:: To do ::
Word for word, restate the lines from the start of the data below through the line containing "assert (find_process k1'".

::::

Lemma exit_status_collected_once_witness :
  exists k1 k2, Table.mark_exited 2 42 parent_and_child = Done ((), k1) /\
    Table.reap_child 1 2 k1 = Done (Some (2, str "b", 42), k2) /\ Table.reap_child 1 2 k2 = Done (None, k2).
Proof.
  destruct (find_process parent_and_child 2) as [p|] eqn:Hp; [|vm_compute in Hp; discriminate Hp].
  destruct (exit_status_collected_once parent_and_child 1 2 42 p) as (_ & k1 & k2 & E1 & E2 & _ & Hn & _).
  - apply demo_wf; vm_compute; reflexivity.
  - exact Hp.
  - vm_compute in Hp. injection Hp as <-. reflexivity.
  - vm_compute in Hp. injection Hp as <-. reflexivity.
  - assert (pr_name p = str "b") as Hn' by (vm_compute in Hp; injection Hp as <-; reflexivity). rewrite Hn' in E2.
    exists k1, k2. split; [exact E1|]. split; [exact E2|exact (Hn 1)].
Defined.

Lemma wake_sleeping_exact_witness :
  exists k', Table.wake_sleeping_processes 60 sleeping_kernel = Done (1%nat, k') /\ kernel_wf k' /\ queue k' = [1].
Proof.
  destruct (wake_sleeping_exact sleeping_kernel 60) as (k' & E & Hk & _ & Hq).
  { apply demo_wf; vm_compute; reflexivity. }
  exists k'. split; [exact E|]. split; [exact Hk|]. rewrite Hq. vm_compute. reflexivity.
Defined.
Lemma start_created :
  exists k2, Table.mark_running_fresh (up_pid program) k1 = Done ((), k2) /\ kernel_wf k2 /\
    only_process k (up_pid program) (started (k_ticks k) p) k2 /\ queue k2 = queue k /\ k_addr k2 = k_addr k.
Proof.
  set (pid := up_pid program) in *.
  assert (find_process k1 pid = Some p) as Hp by (rewrite find_created; unfold pid; by rewrite Z.eqb_refl).
  set (k1' := k1 <| k_preempt_pending := false |> <| k_pid_atomic := pid |>).
  assert (inv (shapes (k_table k1)) k1') as Hi by exact created_kernel_wf.
  assert (find_process k1' pid = Some p) as Hp' by exact Hp.
  set (k2 := with_process (fun q => pr_pid q =? pid) (started (k_ticks k) p) k1').
  set (k3 := k2 <| k_table ::= (fun t => t <| pt_user_context_switches := switches k2 + 1 |>) |>).
  assert (Table.start_process_run pid k1 = Done ((), k3)) as E.
  { unfold Table.start_process_run. run. rewrite Hp. run. fold k1'.
    rewrite (set_state_eq _ _ _ _ Hi Hp') by done. simpl is_dead. cbv iota. run.
    rewrite (upd_main_eq _ _ _ _ Hi Hp') by (by rewrite shape_upd_thread). run. rewrite put_process_eq, count_ok; [reflexivity|]. apply Hroom. }
  exists k3. split; [exact E|]. pose proof (start_process_run_safe (shapes (k_table k1)) pid k1 created_kernel_wf) as Hs.
  unfold wp in Hs. rewrite E in Hs. destruct Hs as (Hwf & _); [destruct Hroom as (_ & _ & ?); simpl; unfold switches in *; simpl; lia|].
  split; [by eapply inv_wf|]. split; [|done].
  intros pid'. change (find_process k3 pid') with (find_process k2 pid').
  rewrite (find_process_replaced _ k1' p (started (k_ticks k) p) k2 Hi); [|by apply with_process_replaced|by apply shape_started].
  change (find_process k1' pid') with (find_process k1 pid'). rewrite find_created.
  change (pr_pid p) with pid. rewrite (Z.eqb_sym pid). fold pid. by destruct (pid' =? pid).
Qed.
End start.
(* ===== verification/Storage.v ===== *)
(** * Block devices (storage/block.rs, storage/ramdisk.rs, storage/ata.rs)

    [BlockDevice] is the trait of the code: 512-byte blocks read and written
    by number.  [RamDisk] is a read-only image in memory.  [Ata] is the polling
    driver of an IDE disk; the ports it talks to are the class [Ports]. *)

From S2P Require Import Prelude.

Definition BLOCK_SIZE : nat := 512.

Module Block.
Inductive BlockError := OutOfRange | ReadOnly | NoDevice | Timeout | DeviceFault.
End Block.
Import Block (BlockError).

(** The trait.  A read fills the caller's buffer, which is returned. *)
Class BlockDevice (D : Type) := {
  block_count : D -> Z;
  read_block : Z -> M D (result bytes BlockError);
  write_block : Z -> bytes -> M D (result () BlockError);
}.

(** ** A disk image in memory *)

Module RamDisk.
Record RamDisk := new { data : bytes }.

Definition len (d : RamDisk) : nat := length (data d).

(** [div_ceil] *)
Definition block_count (d : RamDisk) : Z := (Z.of_nat (len d) + Z.of_nat BLOCK_SIZE - 1) / Z.of_nat BLOCK_SIZE.

Definition read_block (block_index : Z) : M RamDisk (result bytes BlockError) :=
  d ← get;
  if block_count d <=? block_index then mret (Err Block.OutOfRange) else
  let start := (Z.to_nat block_index * BLOCK_SIZE)%nat in
  let end_ := Nat.min (start + BLOCK_SIZE) (len d) in
  let n := (end_ - start)%nat in
  src ← lift (slice (data d) start end_);
  buffer ← lift (copy_slice (replicate BLOCK_SIZE 0) 0 n src);
  mret (Ok buffer).

Definition write_block (block_index : Z) (buffer : bytes) : M RamDisk (result () BlockError) := mret (Err Block.ReadOnly).

#[export] Instance device : BlockDevice RamDisk :=
  {| Storage.block_count := block_count; Storage.read_block := read_block; Storage.write_block := write_block |}.
End RamDisk.

(** ** The IDE disk *)

(** The ports of the processor, over the state of the hardware. *)
Class Ports (H : Type) := {
  in8 : Z -> M H Z;
  out8 : Z -> Z -> M H ();
  in16 : Z -> M H Z;
  out16 : Z -> Z -> M H ();
}.

Module Ata.

Definition DATA : Z := 0x1f0.
Definition SECTOR_COUNT : Z := 0x1f2.
Definition LBA_LOW : Z := 0x1f3.
Definition LBA_MID : Z := 0x1f4.
Definition LBA_HIGH : Z := 0x1f5.
Definition DRIVE : Z := 0x1f6.
Definition STATUS_COMMAND : Z := 0x1f7.
Definition ALT_STATUS_CONTROL : Z := 0x3f6.

Definition STATUS_ERROR : Z := 0x01.
Definition STATUS_DATA_REQUEST : Z := 0x08.
Definition STATUS_DEVICE_FAULT : Z := 0x20.
Definition STATUS_BUSY : Z := 0x80.

Definition COMMAND_READ_SECTORS : Z := 0x20.
Definition COMMAND_WRITE_SECTORS : Z := 0x30.
Definition COMMAND_CACHE_FLUSH : Z := 0xe7.
Definition POLL_LIMIT : Z := 1000000.

Record AtaPioDisk := mkDisk { slave : bool; blocks : Z }.

Definition primary_slave (blocks : Z) : AtaPioDisk := mkDisk true blocks.

Section driver.
Context {H : Type} `{Ports H} (self : AtaPioDisk).

Definition drive_head (lba : Z) : Z :=
  Z.lor (Z.lor 0xe0 (Z.shiftl (Z.b2z (slave self)) 4)) (Z.land (Z.shiftr lba 24 mod 256) 0x0f).

(** One test of the status per round. *)
Fixpoint poll_rounds (fuel : nat) (require_data : bool) : M H (result Z BlockError) :=
  match fuel with
  | O => mret (Err Block.Timeout)
  | S fuel =>
    status ← in8 STATUS_COMMAND;
    if (status =? 0) || (status =? 0xff) then mret (Err Block.NoDevice) else
    if negb (Z.land status STATUS_DEVICE_FAULT =? 0) then mret (Err Block.DeviceFault) else
    if negb (Z.land status STATUS_ERROR =? 0) then mret (Err Block.DeviceFault) else
    if (Z.land status STATUS_BUSY =? 0) && (negb require_data || negb (Z.land status STATUS_DATA_REQUEST =? 0))
    then mret (Ok status) else
    poll_rounds fuel require_data
  end.

Definition poll_status (require_data : bool) : M H (result Z BlockError) := poll_rounds (Z.to_nat POLL_LIMIT) require_data.
Definition wait_ready : M H (result Z BlockError) := poll_status false.
Definition wait_data : M H (result Z BlockError) := poll_status true.

(** Four reads of the alternate status. *)
Definition io_delay : M H () :=
  in8 ALT_STATUS_CONTROL;; in8 ALT_STATUS_CONTROL;; in8 ALT_STATUS_CONTROL;; in8 ALT_STATUS_CONTROL;; mret ().

Definition probe : M H (result () BlockError) :=
  out8 ALT_STATUS_CONTROL 0x02;;
  out8 DRIVE (drive_head 0);;
  io_delay;;
  status ← in8 STATUS_COMMAND;
  if (status =? 0) || (status =? 0xff) then mret (Err Block.NoDevice) else
  try _ := wait_ready in mret (Ok ()).

Definition transfer_setup (block command : Z) : M H (result () BlockError) :=
  if (blocks self <=? block) || (0x0fffffff <? block) then mret (Err Block.OutOfRange) else
  let lba := block in
  try _ := wait_ready in
  out8 DRIVE (drive_head lba);;
  out8 SECTOR_COUNT 1;;
  out8 LBA_LOW (lba mod 256);;
  out8 LBA_MID (Z.shiftr lba 8 mod 256);;
  out8 LBA_HIGH (Z.shiftr lba 16 mod 256);;
  out8 STATUS_COMMAND command;;
  try _ := wait_data in mret (Ok ()).

(** [for chunk in buffer.chunks_exact_mut(2)] *)
Fixpoint read_words (n : nat) : M H bytes :=
  match n with
  | O => mret []
  | S n => word ← in16 DATA; rest ← read_words n; mret (le_bytes 2 word ++ rest)
  end.

Definition read_block (block_index : Z) : M H (result bytes BlockError) :=
  try _ := transfer_setup block_index COMMAND_READ_SECTORS in
  buffer ← read_words (BLOCK_SIZE / 2);
  io_delay;;
  mret (Ok buffer).

(** [for chunk in buffer.chunks_exact(2)] *)
Fixpoint write_words (buffer : bytes) : M H () :=
  match buffer with
  | a :: b :: rest => out16 DATA (le_value [a; b]);; write_words rest
  | _ => mret ()
  end.

Definition write_block (block_index : Z) (buffer : bytes) : M H (result () BlockError) :=
  try _ := transfer_setup block_index COMMAND_WRITE_SECTORS in
  write_words buffer;;
  out8 STATUS_COMMAND COMMAND_CACHE_FLUSH;;
  try _ := wait_ready in
  io_delay;;
  mret (Ok ()).

Definition device : BlockDevice H :=
  {| Storage.block_count := fun _ => blocks self; Storage.read_block := read_block; Storage.write_block := write_block |}.
End driver.
End Ata.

::::

:: Output of the exercise ::
Lemma exit_status_collected_once_witness :
  exists k1 k2, Table.mark_exited 2 42 parent_and_child = Done ((), k1) /\
    Table.reap_child 1 2 k1 = Done (Some (2, str "b", 42), k2) /\ Table.reap_child 1 2 k2 = Done (None, k2).
Proof.
  destruct (find_process parent_and_child 2) as [p|] eqn:Hp; [|vm_compute in Hp; discriminate Hp].
  destruct (exit_status_collected_once parent_and_child 1 2 42 p) as (_ & k1 & k2 & E1 & E2 & _ & Hn & _).
  - apply demo_wf; vm_compute; reflexivity.
  - exact Hp.
  - vm_compute in Hp. injection Hp as <-. reflexivity.
  - vm_compute in Hp. injection Hp as <-. reflexivity.
  - assert (pr_name p = str "b") as Hn' by (vm_compute in Hp; injection Hp as <-; reflexivity). rewrite Hn' in E2.
    exists k1, k2. split; [exact E1|]. split; [exact E2|exact (Hn 1)].
Defined.

Lemma wake_sleeping_exact_witness :
  exists k', Table.wake_sleeping_processes 60 sleeping_kernel = Done (1%nat, k') /\ kernel_wf k' /\ queue k' = [1].
Proof.
  destruct (wake_sleeping_exact sleeping_kernel 60) as (k' & E & Hk & _ & Hq).
  { apply demo_wf; vm_compute; reflexivity. }
  exists k'. split; [exact E|]. split; [exact Hk|]. rewrite Hq. vm_compute. reflexivity.
Defined.
Lemma start_created :
  exists k2, Table.mark_running_fresh (up_pid program) k1 = Done ((), k2) /\ kernel_wf k2 /\
    only_process k (up_pid program) (started (k_ticks k) p) k2 /\ queue k2 = queue k /\ k_addr k2 = k_addr k.
Proof.
  set (pid := up_pid program) in *.
  assert (find_process k1 pid = Some p) as Hp by (rewrite find_created; unfold pid; by rewrite Z.eqb_refl).
  set (k1' := k1 <| k_preempt_pending := false |> <| k_pid_atomic := pid |>).
  assert (inv (shapes (k_table k1)) k1') as Hi by exact created_kernel_wf.
  assert (find_process k1' pid = Some p) as Hp' by exact Hp.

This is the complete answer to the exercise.